----- Data section -----
(** * lab5-programmable-cloud: provisioning scripts against a cloud provider

    A shallow embedding of the four Python scripts of the repository
    (part1/part1.py, part2/part2.py, part3/part3.py and
    part3/vm1-launch-vm2.py) and the properties of their reconcile, poll and
    wait logic.

    The scripts talk to the provider through [compute.<collection>().<method>
    (...).execute()].  Every such request is an event of a trace; the
    provider is an arbitrary function from the history of events so far and
    the request to a reply or a raised exception.  Python values that travel
    to and from the provider are JSON values. *)

From Stdlib Require Import ZArith List String Ascii Bool Lia Floats Uint63.
From Stdlib Require Import DecimalString.
From Stdlib Require DecimalPos DecimalZ DecimalNat.
Import ListNotations.

Local Open Scope string_scope.
Local Open Scope Z_scope.
Local Open Scope list_scope.

(** ** Python values and the builtin operations the scripts use *)

Module Py.

#[local] Set Warnings "-register-all".

(** What [json.loads] produces, which is what [execute()] returns and what a
    request body is built from.  [JNull] is Python's [None]. *)
Inductive json : Type :=
| JNull
| JBool (b : bool)
| JInt (z : Z)
| JFloat (f : float)
| JStr (s : string)
| JList (items : list json)
| JDict (fields : list (string * json)).

(** The exceptions of the scripts; all are subclasses of [Exception].
    [HttpError] is googleapiclient's, with [e.resp.status]; [TransportError]
    stands for any other exception an [execute()] call can raise. *)
Inductive exn : Type :=
| HttpError (status : Z)
| RuntimeError (arg : json)
| KeyError (key : json)
| IndexError
| TypeError
| AttributeError
| TransportError (msg : string).

(** The result of evaluating a pure expression. *)
Inductive res (A : Type) : Type :=
| Val (a : A)
| Exn (e : exn).
Arguments Val {A} a.
Arguments Exn {A} e.

Definition res_bind {A B} (r : res A) (k : A -> res B) : res B :=
  match r with
  | Val a => k a
  | Exn e => Exn e
  end.

(** [bool(v)] *)
Definition truthy (v : json) : bool :=
  match v with
  | JNull => false
  | JBool b => b
  | JInt z => negb (z =? 0)
  | JFloat f => negb (PrimFloat.eqb f 0%float)
  | JStr s => negb (s =? "")%string
  | JList l => match l with [] => false | _ => true end
  | JDict kv => match kv with [] => false | _ => true end
  end.

(** [v is None] *)
Definition is_none (v : json) : bool :=
  match v with JNull => true | _ => false end.

(** [v == s] for a string literal [s] *)
Definition eq_str (v : json) (s : string) : bool :=
  match v with JStr s' => (s' =? s)%string | _ => false end.
Lemma serial_init_device_unfold (id : serial_device_id) (quiet : Z)
    (s : serial_state) :
  serial_init_device (Some id) quiet s
  = let d := device_of id s in
    if decide (ready d <> 0 \/ device d = None)
    then Ret (-1, s)
    else
      let t := length (trace s) in
      let path := default [] (device d) in
      let fd := env_open t path in
      let opened := mk_serial_device (ready d) (device d) fd (ufd_cb d) in
      if decide (fd < 0)
      then Ret (-1, with_calls (open_ path fd
                                :: unless_quiet quiet serial_text.open_failed)
                      (with_device id opened s))
      else
        let r1 := env_tcgetattr (t + 1) fd in
        if decide (r1 < 0)
        then Ret (-1, with_calls
                        ([open_ path fd; tcgetattr_ fd r1]
                         ++ unless_quiet quiet serial_text.get_configuration_failed
                         ++ [close_ fd])
                        (with_device id opened s))
        else
          let r2 := env_tcsetattr (t + 2) fd in
          if decide (r2 < 0)
          then Ret (-1, with_calls
                          ([open_ path fd; tcgetattr_ fd r1; tcsetattr_ fd r2]
                           ++ unless_quiet quiet serial_text.configure_failed
                           ++ [close_ fd])
                          (with_device id opened s))
          else Ret (0, with_calls
                         [open_ path fd; tcgetattr_ fd r1; tcsetattr_ fd r2;
                          uloop_fd_add_ id;
                          syslog_ LOG_INFO serial_text.initialized]
                         (with_device id
                            (mk_serial_device 1 (device d) fd true) s)).
Proof.
  destruct s as [dm da tr].
  destruct id; cbv zeta; unfold serial_init_device, unless_quiet;
    cbn [device_of motors accelerometer trace];
    unfold serial_bind at 1; cbn [load_device exec_bind fst snd motors accelerometer].
  all: match goal with
       | |- context [decide (ready ?d <> 0 \/ device ?d = None)] =>
           destruct (decide (ready d <> 0 \/ device d = None)); [reflexivity |]
       end.
  all: repeat first
         [ progress serial_time
         | match goal with
           | |- context [decide (?a < 0)] => destruct (decide (a < 0))
           | |- context [decide (?q = 0)] => destruct (decide (q = 0))
           end ];
       rewrite <- ?app_assoc; reflexivity.
Qed.
(** C2, amended. Once the document is fetched [get] returns a list and does
    not raise. The list is empty when the text is not well-formed XML and
    when the root, the [Capability] or the [ComposerTemplates] element is
    missing; when a template has no map frame with numeric width and height,
    the list holds the descriptors of the templates before the first such
    template, so it is empty when that template is the first. *)
Theorem lenient_parse (text : string) :
  (requests_get (project_url (getenv "LANDREG_PROJECT" "grundbuch")) get_params = Ok text ->
   get = Ok (parse_capabilities text)) /\
  (parseString text = None -> parse_capabilities text = []) /\
  (forall capabilities,
     parseString text = Some capabilities -> nesting_broken capabilities ->
     parse_capabilities text = []) /\
  (forall capabilities templates good bad rest entries,
     parseString text = Some capabilities -> nesting capabilities templates ->
     Dom.getElementsByTagName templates "ComposerTemplate" = good ++ bad :: rest ->
     Forall2 describes good entries -> defective bad ->
     parse_capabilities text = entries) /\
  (forall capabilities templates bad rest,
     parseString text = Some capabilities -> nesting capabilities templates ->
     Dom.getElementsByTagName templates "ComposerTemplate" = bad :: rest ->
     defective bad ->
     parse_capabilities text = []).
Proof.
  assert (Stop : forall capabilities templates good bad rest entries,
     parseString text = Some capabilities -> nesting capabilities templates ->
     Dom.getElementsByTagName templates "ComposerTemplate" = good ++ bad :: rest ->
     Forall2 describes good entries -> defective bad ->
     parse_capabilities text = entries).
  { intros capabilities templates good bad rest entries Hp Hn Hts Hgood Hbad.
    unfold parse_capabilities, try_body.
    rewrite Hp, (composer_templates_nesting _ _ Hn), Hts.
    now destruct (for_templates_stop good rest bad entries [] Hgood Hbad) as [e ->]. }
  repeat split.
  - intros H. unfold get. now rewrite H.
  - intros H. unfold parse_capabilities, try_body. now rewrite H.
  - intros capabilities Hp Hb. unfold parse_capabilities, try_body.
    now rewrite Hp, (composer_templates_broken _ Hb).
  - exact Stop.
  - intros capabilities templates bad rest Hp Hn Hts Hbad.
    apply (Stop capabilities templates [] bad rest []); try assumption. constructor.
Qed.

Lemma described_names (templates : list node) (layouts : list layout) :
  Forall2 describes templates layouts ->
  map layout_name layouts = map (fun t => Dom.getAttribute t "name") templates /\
  Forall (fun l => layout_default l = String.eqb (layout_name l) DEFAULT_LANDREG_LAYOUT)
         layouts.
Proof.
  induction 1 as [|t l ts ls (cm & _ & _ & _ & _ & Hname & Hd) _ [IHn IHd]]; simpl.
  - split; constructor.
  - split; [now rewrite Hname, IHn|].
    constructor; [now rewrite Hname | assumption].
Qed.

(** Among layouts of distinct names, the marked ones are those named as the
    default layout: one if the name occurs, none otherwise. *)
Lemma marked_default (layouts : list layout) :
  NoDup (map layout_name layouts) ->
  Forall (fun l => layout_default l = String.eqb (layout_name l) DEFAULT_LANDREG_LAYOUT)
         layouts ->
  (In DEFAULT_LANDREG_LAYOUT (map layout_name layouts) ->
   length (filter layout_default layouts) = 1) /\
  (~ In DEFAULT_LANDREG_LAYOUT (map layout_name layouts) ->
   filter layout_default layouts = []).
Proof.
  induction layouts as [|l ls IH]; simpl; intros Hnd Hall.
  - split; [contradiction | reflexivity].
  - inversion Hnd as [|? ? Hl Hnd']; subst.
    inversion Hall as [|? ? Hd Hall']; subst.
    destruct (IH Hnd' Hall') as [IH1 IH0]. rewrite Hd.
    destruct (String.eqb_spec (layout_name l) DEFAULT_LANDREG_LAYOUT) as [E|N].
    + rewrite <- E in *. split; [|intros H; exfalso; apply H; now left].
      intros _. simpl. now rewrite (IH0 Hl).
    + split.
      * intros [E|I]; [contradiction | now apply IH1].
      * intros H. apply IH0. tauto.
Qed.

(** C8. For every capabilities document with the fixed nesting, all of whose
    [ComposerTemplate] elements lie in the [ComposerTemplates] element, have
    distinct names and hold a map frame with numeric width and height, [get]
    returns one descriptor per template, in document order, each with the
    name, map width, map height and map name of its template; and exactly
    one descriptor is marked default when some template is named as the
    configured default layout, none otherwise. *)
Theorem templates_listed (text : string) (capabilities templates : node) :
  requests_get (project_url (getenv "LANDREG_PROJECT" "grundbuch")) get_params = Ok text ->
  parseString text = Some capabilities ->
  nesting capabilities templates ->
  Dom.getElementsByTagName capabilities "ComposerTemplate" =
  Dom.getElementsByTagName templates "ComposerTemplate" ->
  Forall framed (Dom.getElementsByTagName capabilities "ComposerTemplate") ->
  NoDup (map (fun t => Dom.getAttribute t "name")
             (Dom.getElementsByTagName capabilities "ComposerTemplate")) ->
  exists layouts,
    get = Ok layouts /\
    length layouts = length (Dom.getElementsByTagName capabilities "ComposerTemplate") /\
    Forall2 describes (Dom.getElementsByTagName capabilities "ComposerTemplate") layouts /\
    ((exists t, In t (Dom.getElementsByTagName capabilities "ComposerTemplate") /\
                Dom.getAttribute t "name" = DEFAULT_LANDREG_LAYOUT) ->
     length (filter layout_default layouts) = 1) /\
    ((forall t, In t (Dom.getElementsByTagName capabilities "ComposerTemplate") ->
                Dom.getAttribute t "name" <> DEFAULT_LANDREG_LAYOUT) ->
     filter layout_default layouts = []).
Proof.
  intros Hget Hp Hn Hall Hframed Hnd.
  destruct (all_framed_described _ Hframed) as [layouts D]. exists layouts.
  destruct (described_names _ _ D) as [Names Marks].
  rewrite <- Names in Hnd.
  destruct (marked_default layouts Hnd Marks) as [One Zero].
  repeat split.
  - unfold get. rewrite Hget. cbn [rbind]. f_equal.
    unfold parse_capabilities, try_body.
    rewrite Hp, (composer_templates_nesting _ _ Hn), <- Hall.
    now rewrite (for_templates_all _ layouts [] D).
  - symmetry. exact (Forall2_length D).
  - exact D.
  - intros (t & Ht & Hname). apply One. rewrite Names, <- Hname.
    now apply (in_map (fun t => Dom.getAttribute t "name")).
  - intros Hnone. apply Zero. rewrite Names. intros HI.
    apply in_map_iff in HI as (t & Hname & Ht). now apply (Hnone t).
Qed.

End Catalogue.

(** * Concrete runs *)

Example decimal_float_extent :
  map decimal_float (Str.split "," "10,20,30,40")
  = [Some 10%float; Some 20%float; Some 30%float; Some 40%float].
Proof. reflexivity. Qed.

(** C3. A print call whose query raises: the error leaves [post] while the
    connection taken for the query is still checked out; the call without
    the failure gives it back. *)
Theorem connection_held_when_query_raises :
  fst (@post office_no_table plain_pairs idle)
  = Raise (DatabaseError "relation does not exist") /\
  checked_out (snd (@post office_no_table plain_pairs idle)) = 1 /\
  checked_out (snd (@post office plain_pairs idle)) = 0.
Proof. repeat split; reflexivity. Qed.

(** [build] omitting [SCALE] fails with the missing-parameter error. *)
Lemma build_outcome_witness :
  Dict.get "SCALE" (@merged_params office no_scale_pairs) = None /\
  MissingParameterError (fst (@build office no_scale_pairs idle)).
Proof.
  split; [reflexivity|].
  refine (proj1 (proj2 (proj2 (@build_outcome office no_scale_pairs idle))
                   "0,0,10,10" eq_refl _ I (fun _ _ _ => I)) (or_introl eq_refl)).
  split; [vm_compute; lia|].
  cbn. repeat constructor; discriminate.
Defined.

(** Five numbers are accepted; a bad extent hides a missing scale; a failing
    lookup fails a well-formed call. *)
Lemma build_contract_counterexample :
  ~ @build_contract_as_stated office five_pieces_pairs idle /\
  ~ @build_contract_as_stated office no_scale_bad_extent_pairs idle /\
  ~ @build_contract_as_stated office_no_table plain_pairs idle.
Proof.
  repeat split.
  - intros (_ & H & _).
    assert (N : ~ @four_floats office "1,2,3,4,5")
      by (intros (a & b & c & d & E & _); vm_compute in E; discriminate).
    exact (H "1,2,3,4,5" eq_refl N).
  - intros (H & _). exact (H (or_intror (or_introl eq_refl))).
  - intros (_ & _ & H).
    refine (H "0,0,10,10" eq_refl _ _ _); try discriminate.
    exists "0", "0", "10", "10". repeat split; discriminate.
Qed.

Lemma fetch_error_propagates_witness :
  @requests_get office_offline
    (@project_url office_offline (@getenv office_offline "LANDREG_PROJECT" "grundbuch"))
    get_params
  = Raise (TransportError "connection refused") /\
  @get office_offline = Raise (TransportError "connection refused").
Proof.
  split; [reflexivity|].
  exact (proj1 (@fetch_error_propagates office_offline)
           (TransportError "connection refused") eq_refl).
Defined.

Lemma a4_nesting :
  @nesting (capabilities_of [template_a4; template_a3_no_map])
           (Element "ComposerTemplates" [] [template_a4; template_a3_no_map]).
Proof. do 2 eexists. repeat split; eexists; reflexivity. Defined.

Lemma a4_described : @describes office_incomplete template_a4 a4_layout.
Proof.
  exists (Element "ComposerMap" [("width", "190"); ("height", "270"); ("name", "map0")] []).
  repeat split; try reflexivity. eexists. reflexivity.
Defined.

(** The second template has no map frame: the first one is still listed. *)
Lemma lenient_parse_witness :
  @defective office_incomplete template_a3_no_map /\
  @parse_capabilities office_incomplete second_without_map_text = [a4_layout].
Proof.
  split; [left; reflexivity|].
  refine (proj1 (proj2 (proj2 (proj2 (@lenient_parse office_incomplete
                                         second_without_map_text))))
            _ _ [template_a4] template_a3_no_map [] [a4_layout]
            eq_refl a4_nesting eq_refl _ _).
  - constructor; [exact a4_described | constructor].
  - left. reflexivity.
Defined.

Lemma lenient_parse_counterexample :
  ~ @lenient_parse_as_stated office_incomplete second_without_map_text.
Proof.
  intros H.
  assert (E : @parse_capabilities office_incomplete second_without_map_text = []).
  { apply H. right. eexists. split; [reflexivity|]. right.
    exists (Element "ComposerTemplates" [] [template_a4; template_a3_no_map]),
           template_a3_no_map.
    split; [exact a4_nesting | split; [right; left; reflexivity | left; reflexivity]]. }
  discriminate E.
Qed.

Lemma build_prefixes_geometry_witness :
  @build office a4_pairs idle = (Ok a4_finished, a4_world) /\
  Dict.get "map0:GRID_INTERVAL_X" a4_finished
  = option_map Str (Dict.get "GRID_INTERVAL_X" (@merged_params office a4_pairs)) /\
  Dict.get "GRID_INTERVAL_X" a4_finished = None.
Proof.
  split; [reflexivity|].
  pose proof (@build_prefixes_geometry office a4_pairs idle a4_world a4_finished eq_refl)
    as (_ & _ & _ & _ & X & X' & _).
  exact (conj X X').
Defined.

Lemma build_layers_opacities_witness :
  @build office a4_pairs idle = (Ok a4_finished, a4_world) /\
  Dict.get "LAYERS" a4_finished = Some (Str "Grundstuecke,Gebaeude,Strassen").
Proof.
  split; [reflexivity|].
  exact (proj1 (@build_layers_opacities office a4_pairs idle a4_world a4_finished eq_refl)).
Defined.

Lemma lookup_at_centroid_witness :
  exists sql,
    executed (snd (@build office a4_pairs idle))
    = [{| q_sql := sql; q_x := 20%float; q_y := 30%float |}].
Proof.
  exact (proj2 (@lookup_at_centroid office a4_pairs idle)
           eq_refl eq_refl eq_refl eq_refl eq_refl).
Defined.

Lemma a4_all_framed :
  Forall (@framed office)
         (Dom.getElementsByTagName (capabilities_of [template_a4; template_a3])
                                   "ComposerTemplate").
Proof.
  repeat constructor.
  - exists (Element "ComposerMap" [("width", "190"); ("height", "270"); ("name", "map0")] []),
           190%float, 270%float.
    repeat split; try reflexivity. eexists. reflexivity.
  - exists (Element "ComposerMap" [("width", "400"); ("height", "270"); ("name", "map0")] []),
           400%float, 270%float.
    repeat split; try reflexivity. eexists. reflexivity.
Defined.

Lemma templates_listed_witness :
  exists layouts,
    @get office = Ok layouts /\ length layouts = 2 /\
    length (filter layout_default layouts) = 1.
Proof.
  assert (N : @nesting (capabilities_of [template_a4; template_a3])
                (Element "ComposerTemplates" [] [template_a4; template_a3]))
    by (do 2 eexists; repeat split; eexists; reflexivity).
  assert (U : NoDup (map (fun t => Dom.getAttribute t "name")
                         (Dom.getElementsByTagName
                            (capabilities_of [template_a4; template_a3]) "ComposerTemplate"))).
  { cbn. constructor; [intros [E|[]]; discriminate E|].
    constructor; [intros []|constructor]. }
  destruct (@templates_listed office two_templates_text _ _ eq_refl eq_refl N eq_refl
              a4_all_framed U) as (layouts & G & L & _ & One & _).
  exists layouts. split; [exact G | split; [exact L|]].
  apply One. exists template_a4. split; [left|]; reflexivity.
Defined.

Lemma post_response_witness :
  exists resp,
    @post office a4_pairs idle = (Ok resp, a4_world) /\
    status resp = 200%Z /\
    @Headers.get office "content-disposition" (headers resp)
    = Some "attachment; filename=grundbuch.pdf".
Proof.
  destruct (proj2 (@post_response office a4_pairs idle)
              a4_finished a4_world pdf_upstream "application/pdf" "PDF"
              eq_refl eq_refl eq_refl eq_refl eq_refl (fun _ => eq_refl)) as [resp P].
  exists resp. split; [exact P|].
  destruct (proj1 (@post_response office a4_pairs idle) resp a4_world P)
    as (params & req & ct & fmt & _ & RP & C & _ & M & S & _ & D).
  cbn in RP. injection RP as <-.
  cbn in C. injection C as <-.
  cbn in M. injection M as <-.
  exact (conj S D).
Defined.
-----
Exercise instructions: What you should output is every line of the records above, from the first through the line containing "a trace; the", unchanged.

Expected output:
(** * lab5-programmable-cloud: provisioning scripts against a cloud provider

    A shallow embedding of the four Python scripts of the repository
    (part1/part1.py, part2/part2.py, part3/part3.py and
    part3/vm1-launch-vm2.py) and the properties of their reconcile, poll and
    wait logic.

    The scripts talk to the provider through [compute.<collection>().<method>
    (...).execute()].  Every such request is an event of a trace; the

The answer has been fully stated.